Adapun, mulai hari ini Bahlil juga mengumumkan telah membekukan sementara KK PT Gag Nikel, anak usaha Antam.
Menurut Bahlil, berdasarkan laporan dari Ditjen Mineral dan Batu Bara Kementerian ESDM, terdapat lima KK yang aktif di kawasan Raja Ampat, tetapi yang sudah beroperasi baru milik anak usaha BUMN tambang tersebut.
Sementara itu, pemegang KK yang lainnya masih dalam tahap eksplorasi. “[Perusahaan] yang lain itu baru eksplorasi. Ada satu IUP [KK, red] yang juga sudah jalan, tetapi dia sudah tidak berproduksi sejak 2024 awal,” kata Bahlil.
“Agar tidak terjadi kesimpangsiuran, maka kami sudah memutuskan lewat Dirjen Minerba, untuk status daripada IUP [KK, red.] PT Gag itu kami untuk sementara kita hentikan operasinya sampai dengan verifikasi lapangan, kita akan cek,” tegasnya.
Pembekuan KK produksi tersebut berlaku sejak hari ini hingga peninjauan tim di lokasi penambangan.
Adapun, PT Gag Nikel merupakan anak usaha PT Aneka Tambang Tbk (ANTM) atau Antam yang mengantongi KK dengan nomor perizinan 430.K/30/DJB/2017.
Perusahaan tersebut beroperasi di wilayah seluas 13.136 hektare (ha) di Pulau Gag, Raja Ampat; terbagi atas 6.060 ha di wilayah darat dan 7.076 ha di laut.
Bahlil menyebut pembekuan KK PT Gag tidak akan memengaruhi produksi nikel nasional, lantaran perusahaan tersebut mengantongi kuota produksi yang sangat sedikit dalam rencana kerja dan anggaran biaya (RKAB) yang telah disetujui Kementerian ESDM.
“Satu tahun itu RKAB-nya 3 juta ton, enggak sampai nol koma nol nol sekian dari total produksi [nasional] RKAB ini,” ujarnya.
Pertambangan nikel di areal Raja Ampat baru-baru ini mendapat sorotan Greenpeace Indonesia lantaran dituding mengganggu ekosistem di destinasi pariwisata tersebut.

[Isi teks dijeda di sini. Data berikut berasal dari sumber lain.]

(** * dieopt: dies-per-wafer counting on a circular wafer

    A shallow embedding of [backup.py] (the counting core and the
    three-offset optimiser) and of [dieopt/api.py] (the coercion and
    presentation layer; its [optimise_three_fixed_offsets] is the one of
    [backup.py]).

    The Python code computes on binary64 floats.  The embedding is written
    once, over an interface [Numeric] of the arithmetic the source uses, and
    read in two number systems:

    - [binary64]: Rocq's primitive floats, the arithmetic Python runs.  Every
      definition evaluates there, so concrete runs are checked by computation.
    - [exact]: the real numbers, the arithmetic the geometric reasoning of the
      specification is carried out in (no rounding, no infinities, no NaN).

    Properties that only depend on the structure of the code are proved for
    every [Numeric] instance, hence for the floats; geometric properties are
    proved in [exact], and the inputs on which a statement of the
    specification fails are run in both.

    Read of the source: the fields of [Wafer] and [Die] and the offsets are
    Python floats, as annotated; the row-wise [einsum] is [x*x + y*y] with
    each operation rounded; [math.hypot] is correctly rounded; index arrays
    are small enough for int64. *)

From Stdlib Require Import ZArith List Bool String Lia FinFun.
From Stdlib Require Import Reals Lra Psatz.
From Stdlib Require Import Floats.
Import ListNotations.

#[local] Set Warnings "-inexact-float".

(** ** Exceptions *)

(** The messages of [DieOptError] raised by [api.py]. *)
Inductive DieOptMsg : Type :=
| ProvideWafer                 (* "Provide wafer or wafer_diameter." *)
| ProvideDie                   (* "Provide die or width & height." *)
| DrawNeedsAx                  (* "draw=True requires a Matplotlib Axes via ax=..." *)
| UnknownMode (mode : string). (* f"Unknown mode: {mode!r}" *)

Inductive PyError : Type :=
| ZeroDivisionError            (* float division by zero *)
| ValueError                   (* math.ceil of NaN *)
| OverflowError                (* math.ceil of an infinity *)
| KeyError (key : string)
| DieOptError (msg : DieOptMsg).

Inductive result (A : Type) : Type :=
| Ok (a : A)
| Raise (e : PyError).
Arguments Ok {A} a.
Arguments Raise {A} e.

Definition bind {A B : Type} (m : result A) (k : A -> result B) : result B :=
  match m with
  | Ok a => k a
  | Raise e => Raise e
  end.

Notation "x <- m ;; k" := (bind m (fun x => k))
  (at level 61, m at next level, right associativity).
Notation "' pat <- m ;; k" := (bind m (fun x => match x with pat => k end))
  (at level 61, pat pattern, m at next level, right associativity).

(** The exceptions of the two float operations that can raise. *)
Definition arith_error (e : PyError) : Prop :=
  e = ZeroDivisionError \/ e = ValueError \/ e = OverflowError.

(** The configuration errors of the coercion layer. *)
Definition config_error (e : PyError) : Prop :=
  e = DieOptError ProvideWafer \/ e = DieOptError ProvideDie.

Definition raises_config_error {A : Type} (m : result A) : Prop :=
  exists e, m = Raise e /\ config_error e.

Definition is_some {A : Type} (o : option A) : bool :=
  match o with Some _ => true | None => false end.

(** ** The arithmetic of the source *)

Class Numeric (F : Type) : Type := {
  lit_0   : F;                       (* 0.0 *)
  lit_05  : F;                       (* 0.5 *)
  lit_1   : F;                       (* the int 1 in [1 + tol], as a float *)
  lit_tol : F;                       (* 1e-9 *)
  fadd : F -> F -> F;
  fsub : F -> F -> F;
  fmul : F -> F -> F;
  fneg : F -> F;
  fdiv : F -> F -> F;                (* the quotient, for a non-zero divisor *)
  fle : F -> F -> bool;              (* <= *)
  fgt : F -> F -> bool;              (* > , as used by the builtin [max] *)
  truthy : F -> bool;                (* bool(x): x != 0 *)
  is_nan : F -> bool;
  hypot : F -> F -> F;               (* math.hypot *)
  of_int : Z -> F;                   (* int64 -> float64 *)
  fceil : F -> option Z              (* the ceiling of a finite number *)
}.

(** Python's [x / y] on floats raises on a zero divisor. *)
Definition py_div {F : Type} `{Numeric F} (x y : F) : result F :=
  if truthy y then Ok (fdiv x y) else Raise ZeroDivisionError.

(** [int(math.ceil(x))] raises [ValueError] on NaN and [OverflowError] on an
    infinity. *)
Definition py_ceil {F : Type} `{Numeric F} (x : F) : result Z :=
  match fceil x with
  | Some z => Ok z
  | None => if is_nan x then Raise ValueError else Raise OverflowError
  end.

(** *** binary64 *)

Module Binary64.

Definition gt (x y : float) : bool := PrimFloat.ltb y x.

(** [0.0] and [-0.0] are falsy, NaN is truthy. *)
Definition truthy (x : float) : bool := negb (PrimFloat.is_zero x).

(** The integer part upwards of a finite float, computed on its exact
    value [(-1)^s * m * 2^e]. *)
Definition ceil (x : float) : option Z :=
  match Prim2SF x with
  | S754_nan => None
  | S754_infinity _ => None
  | S754_zero _ => Some 0%Z
  | S754_finite s m e =>
      let v := if s then Z.neg m else Z.pos m in
      match e with
      | Zneg p => Some (- ((- v) / Z.pow_pos 2 p))%Z
      | _ => Some (v * 2 ^ e)%Z
      end
  end.

(** Conversion of an integer, rounded to nearest even. *)
Definition of_int (z : Z) : float :=
  SF2Prim (binary_normalize prec emax z 0 false).

(** The exact sum of two squares, as [m * 2^e]. *)
Definition sum_squares (m1 : positive) (e1 : Z) (m2 : positive) (e2 : Z)
  : positive * Z :=
  let e := Z.min (2 * e1) (2 * e2) in
  let a := (Z.pos (m1 * m1) * 2 ^ (2 * e1 - e))%Z in
  let b := (Z.pos (m2 * m2) * 2 ^ (2 * e2 - e))%Z in
  (Z.to_pos (a + b), e).

(** [math.hypot]: the Euclidean norm, here correctly rounded (the C
    library and CPython promise a result within one unit in the last
    place of it). *)
Definition hypot (x y : float) : float :=
  match Prim2SF x, Prim2SF y with
  | S754_infinity _, _ | _, S754_infinity _ => infinity
  | S754_nan, _ | _, S754_nan => nan
  | S754_zero _, _ => PrimFloat.abs y
  | _, S754_zero _ => PrimFloat.abs x
  | S754_finite _ m1 e1, S754_finite _ m2 e2 =>
      let '(m, e) := sum_squares m1 e1 m2 e2 in
      SF2Prim (SFsqrt prec emax (S754_finite false m e))
  end.

End Binary64.

#[export] Instance binary64 : Numeric float := {
  lit_0 := 0%float;
  lit_05 := 0.5%float;
  lit_1 := 1%float;
  lit_tol := 1e-9%float;
  fadd := PrimFloat.add;
  fsub := PrimFloat.sub;
  fmul := PrimFloat.mul;
  fneg := PrimFloat.opp;
  fdiv := PrimFloat.div;
  fle := PrimFloat.leb;
  fgt := Binary64.gt;
  truthy := Binary64.truthy;
  is_nan := PrimFloat.is_nan;
  hypot := Binary64.hypot;
  of_int := Binary64.of_int;
  fceil := Binary64.ceil
}.

(** *** exact arithmetic *)

Module Exact.

Definition le (x y : R) : bool := if Rle_dec x y then true else false.

Definition gt (x y : R) : bool := if Rlt_dec y x then true else false.

Definition truthy (x : R) : bool := if Req_dec_T x 0%R then false else true.

Definition hypot (x y : R) : R := R_sqrt.sqrt (x * x + y * y).

(** The least integer not below [x]: [up] is the least integer above. *)
Definition ceil (x : R) : option Z := Some (1 - up (- x))%Z.

End Exact.

#[export] Instance exact : Numeric R := {
  lit_0 := 0%R;
  lit_05 := (1 / 2)%R;
  lit_1 := 1%R;
  lit_tol := (1 / 1000000000)%R;
  fadd := Rplus;
  fsub := Rminus;
  fmul := Rmult;
  fneg := Ropp;
  fdiv := Rdiv;
  fle := Exact.le;
  fgt := Exact.gt;
  truthy := Exact.truthy;
  is_nan := fun _ => false;
  hypot := Exact.hypot;
  of_int := IZR;
  fceil := Exact.ceil
}.

(** ** backup.py: data model *)

Section Core.

Context {F : Type} `{Numeric F}.

Record Wafer : Type := mkWafer {
  diameter : F;
  edge_exclusion : F
}.

Record Die : Type := mkDie {
  width : F;
  height : F;
  scribe : F
}.

Definition point : Type := (F * F)%type.

Record PlacementResult : Type := mkPlacementResult {
  dpw : Z;
  angle_deg : F;
  offset : F * F;
  positions : list point
}.

(** *** geometry helpers *)

Definition _usable_radius (w : Wafer) : F :=
  fsub (fmul lit_05 (diameter w)) (edge_exclusion w).

Definition _corners_local (w_die h_die : F) : list point :=
  let hw := fmul lit_05 w_die in
  let hh := fmul lit_05 h_die in
  [ (fneg hw, fneg hh); (hw, fneg hh); (hw, hh); (fneg hw, hh) ].

(** [np.einsum('ij,ij->i', points, points)] for one row. *)
Definition sq_norm (p : point) : F :=
  fadd (fmul (fst p) (fst p)) (fmul (snd p) (snd p)).

(** One entry of the mask [_within_circle(points, R)], [tol = 1e-9]. *)
Definition _within_circle (R : F) (p : point) : bool :=
  fle (sq_norm p) (fmul (fmul R R) (fadd lit_1 lit_tol)).

(** *** core counting *)

(** The builtin [max] of two arguments keeps the first unless the second
    is greater. *)
Definition py_max2 (a b : F) : F := if fgt b a then b else a.

(** [np.arange(lo, hi)] on integers. *)
Definition arange (lo hi : Z) : list Z :=
  map (fun k => (lo + Z.of_nat k)%Z) (seq 0 (Z.to_nat (hi - lo))).

Definition _grid_bounds (R pitch_x pitch_y : F) : result (list Z * list Z) :=
  let max_half := fadd R (py_max2 pitch_x pitch_y) in
  qx <- py_div max_half pitch_x ;;
  ix <- py_ceil qx ;;
  qy <- py_div max_half pitch_y ;;
  iy <- py_ceil qy ;;
  Ok (arange (- ix) (ix + 1), arange (- iy) (iy + 1)).

(** [np.meshgrid(grid_x, grid_y, indexing='xy')], both outputs ravelled in
    row-major order and stacked as columns: [grid_y] is the outer loop. *)
Definition meshgrid_xy {A B : Type} (gx : list A) (gy : list B) : list (A * B) :=
  flat_map (fun y => map (fun x => (x, y)) gx) gy.

Definition padd (p q : point) : point :=
  (fadd (fst p) (fst q), fadd (snd p) (snd q)).

(** One row of [np.all(_within_circle(corners_all, R).reshape(-1,4), axis=1)]. *)
Definition all_corners_within (R : F) (corners0 : list point) (c : point) : bool :=
  forallb (fun k => _within_circle R (padd c k)) corners0.

Definition _count_with_offset_no_rotation
    (wafer : Wafer) (die : Die) (x_off y_off : F) : result PlacementResult :=
  let R := _usable_radius wafer in
  let px := fadd (width die) (scribe die) in
  let py := fadd (height die) (scribe die) in
  '(ix, iy) <- _grid_bounds R px py ;;
  let grid_x := map (fun i => fadd (fmul (of_int i) px) x_off) ix in
  let grid_y := map (fun j => fadd (fmul (of_int j) py) y_off) iy in
  let centres := meshgrid_xy grid_x grid_y in
  let half_diag := fmul lit_05 (hypot (width die) (height die)) in
  let centres := filter (_within_circle (fsub R half_diag)) centres in
  match centres with
  | [] => Ok (mkPlacementResult 0 lit_0 (x_off, y_off) [])
  | _ :: _ =>
      let corners0 := _corners_local (width die) (height die) in
      let good := filter (all_corners_within R corners0) centres in
      Ok (mkPlacementResult (Z.of_nat (List.length good)) lit_0 (x_off, y_off) good)
  end.

(** *** the stages of the count, named

    The same expressions as in [_count_with_offset_no_rotation], one name
    per stage, for the statements below. *)

Definition pitch_x (die : Die) : F := fadd (width die) (scribe die).
Definition pitch_y (die : Die) : F := fadd (height die) (scribe die).

Definition half_diagonal (die : Die) : F :=
  fmul lit_05 (hypot (width die) (height die)).

(** The centre of the die of lattice index [(i, j)]. *)
Definition centre_at (die : Die) (x_off y_off : F) (ij : Z * Z) : point :=
  (fadd (fmul (of_int (fst ij)) (pitch_x die)) x_off,
   fadd (fmul (of_int (snd ij)) (pitch_y die)) y_off).

(** Stage 1, the coarse prune at radius [R - half_diag]. *)
Definition coarse_pass (wafer : Wafer) (die : Die) (c : point) : bool :=
  _within_circle (fsub (_usable_radius wafer) (half_diagonal die)) c.

(** Stage 2, the exact check of the four corners at radius [R]. *)
Definition exact_pass (wafer : Wafer) (die : Die) (c : point) : bool :=
  all_corners_within (_usable_radius wafer)
    (_corners_local (width die) (height die)) c.

(** The index pairs enumerated for given ranges, in enumeration order. *)
Definition lattice (ix iy : list Z) : list (Z * Z) := meshgrid_xy ix iy.

(** The indices kept by both stages. *)
Definition kept (wafer : Wafer) (die : Die) (x_off y_off : F)
    (ix iy : list Z) : list (Z * Z) :=
  filter (fun ij => exact_pass wafer die (centre_at die x_off y_off ij))
    (filter (fun ij => coarse_pass wafer die (centre_at die x_off y_off ij))
       (lattice ix iy)).

(** *** three fixed iterations *)

Record ThreeRunSummary : Type := mkThreeRunSummary {
  best : PlacementResult;
  per_iter : list (string * PlacementResult);  (* keys "iter1", "iter2", "iter3" *)
  note_iter2 : string
}.

(** The builtin [max(items, key=...)] on a non-empty list: the running
    maximum is replaced only by an item whose key is strictly greater, so
    the first maximal item wins. *)
Fixpoint py_max_key {A : Type} (key : A -> Z) (cur : A) (rest : list A) : A :=
  match rest with
  | [] => cur
  | x :: rest' =>
      if (key x >? key cur)%Z then py_max_key key x rest'
      else py_max_key key cur rest'
  end.

Definition optimise_three_fixed_offsets (wafer : Wafer) (die : Die)
  : result ThreeRunSummary :=
  let px := fadd (width die) (scribe die) in
  let py := fadd (height die) (scribe die) in
  r1 <- _count_with_offset_no_rotation wafer die lit_0 lit_0 ;;
  r2x <- _count_with_offset_no_rotation wafer die (fmul lit_05 px) lit_0 ;;
  r2y <- _count_with_offset_no_rotation wafer die lit_0 (fmul lit_05 py) ;;
  let '(r2, note2) :=
    if (dpw r2x >=? dpw r2y)%Z then (r2x, "x"%string) else (r2y, "y"%string) in
  r3 <- _count_with_offset_no_rotation wafer die (fmul lit_05 px) (fmul lit_05 py) ;;
  let best := py_max_key dpw r1 [r2; r3] in
  Ok (mkThreeRunSummary best
        [("iter1"%string, r1); ("iter2"%string, r2); ("iter3"%string, r3)]
        note2).

Definition wafermap_coordinates (r : PlacementResult) : list point :=
  positions r.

Menurut Greenpeace, industri nikel dikembangkan dengan membabat hutan, mencemari sumber air, sungai, laut, hingga udara di Papua.
Organisasi tersebut juga menuding hilirisasi nikel akan memperparah dampak krisis iklim karena masih menggunakan pembangkit berbasis batu bara sebagai sumber energi dalam pemrosesannya.

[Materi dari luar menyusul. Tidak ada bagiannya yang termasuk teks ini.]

Lemma hash_iter_map_NoDup `{HashOrder} {K V} `{EqDecision K, !Countable K}
    (m : gmap K V) : NoDup (hash_iter_map m).*1.
Proof.
  unfold hash_iter_map.
  assert (Hsub : forall l : list K, NoDup l ->
    NoDup (omap (fun k => (fun v => (k, v)) <$> m !! k) l).*1 /\
    forall k, k ∈ (omap (fun k => (fun v => (k, v)) <$> m !! k) l).*1 -> k ∈ l).
  { induction 1 as [|k l Hk Hnd [IH1 IH2]]; cbn; [split; [constructor|done]|].
    destruct (m !! k) as [v|]; cbn; split; try done.
    - constructor; [|done]. by intros ?%IH2.
    - intros k' [->|?%IH2]%elem_of_cons; [by left|by right].
    - intros k' ?%IH2. by right. }
  apply Hsub, hash_iter_NoDup.
Qed.

Lemma hash_iter_map_perm `{HashOrder} {K V} `{EqDecision K, !Countable K}
    (m : gmap K V) : hash_iter_map m ≡ₚ map_to_list m.
Proof.
  apply NoDup_Permutation.
  - apply (NoDup_fmap_1 fst), hash_iter_map_NoDup.
  - apply NoDup_map_to_list.
  - intros [k v]. by rewrite hash_iter_map_elem_of, elem_of_map_to_list.
Qed.

Lemma hash_iter_to_map `{HashOrder} {K V} `{EqDecision K, !Countable K} (m : gmap K V) :
  list_to_map (hash_iter_map m) = m.
Proof.
  rewrite <- (list_to_map_to_list m) at 2.
  apply list_to_map_proper; [apply hash_iter_map_NoDup|apply hash_iter_map_perm].
Qed.

#[export] Hint Resolve hash_iter_NoDup : sangria.

Lemma chan_fresh_not_in cs : cs !! chan_fresh cs = None.
Proof.
  unfold chan_fresh. apply (not_elem_of_dom (D := gset positive)). apply is_fresh.
Qed.

(** what holds of the state and the result that an operation ends with *)
Definition wp {S E A} (m : M S E A) (Q : S -> result E A -> Prop) (s : S) : Prop :=
  Q (m s).1 (m s).2.
#[global] Arguments wp {S E A} m Q s : simpl never.

Lemma then_ok {S E A B} (m : M S E A) (k : A -> M S E B) s s' a :
  m s = (s', Ok a) -> m_then m k s = k a s'.
Proof. unfold m_then. by intros ->. Qed.

Lemma wp_then {S E A B} (m : M S E A) (k : A -> M S E B) Q s :
  wp m (fun s' r => match r with
                    | Ok a => wp (k a) Q s'
                    | Err e => Q s' (Err e)
                    | Panic => Q s' Panic
                    end) s ->
  wp (m_then m k) Q s.
Proof. unfold wp, m_then. by destruct (m s) as [s' [a|e|]]. Qed.

Lemma wp_mono {S E A} (m : M S E A) (Q Q' : S -> result E A -> Prop) s :
  wp m Q s -> (forall s' r, Q s' r -> Q' s' r) -> wp m Q' s.
Proof. unfold wp. auto. Qed.

Lemma wp_run {S E A} (m : M S E A) Q s s' r : wp m Q s -> m s = (s', r) -> Q s' r.
Proof. unfold wp. intros HQ Hm. by rewrite Hm in HQ. Qed.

“Kini tambang nikel juga mengancam Raja Ampat, Papua, tempat dengan keanekaragaman hayati yang amat kaya yang sering dijuluki sebagai surga terakhir di bumi,” kata Juru Kampanye Hutan Greenpeace Indonesia Iqbal Damanik, dalam keterangan tertulis, Selasa (3/6/2025).
Melalui ekspedisi di Papua pada 2024, Greenpeace mengeklaim menemukan aktivitas pertambangan di sejumlah pulau di Raja Ampat, di antaranya di Pulau Gag, Pulau Kawe, dan Pulau Manuran.
Menurut mereka, ketiga pulau itu termasuk kategori pulau-pulau kecil yang sebenarnya tidak boleh ditambang menurut UU No. 1/2014 tentang Pengelolaan Wilayah, Pesisir, dan Pulau-Pulau Kecil.
Berdasarkan analisis Greenpeace, eksploitasi nikel di ketiga pulau itu telah membabat lebih dari 500 ha hutan dan vegetasi alami khas.
Selain Pulau Gag, Kawe, dan Manuran, pulau kecil lain di Raja Ampat yang diklaim terancam tambang nikel adalah Pulau Batang Pele dan Manyaifun.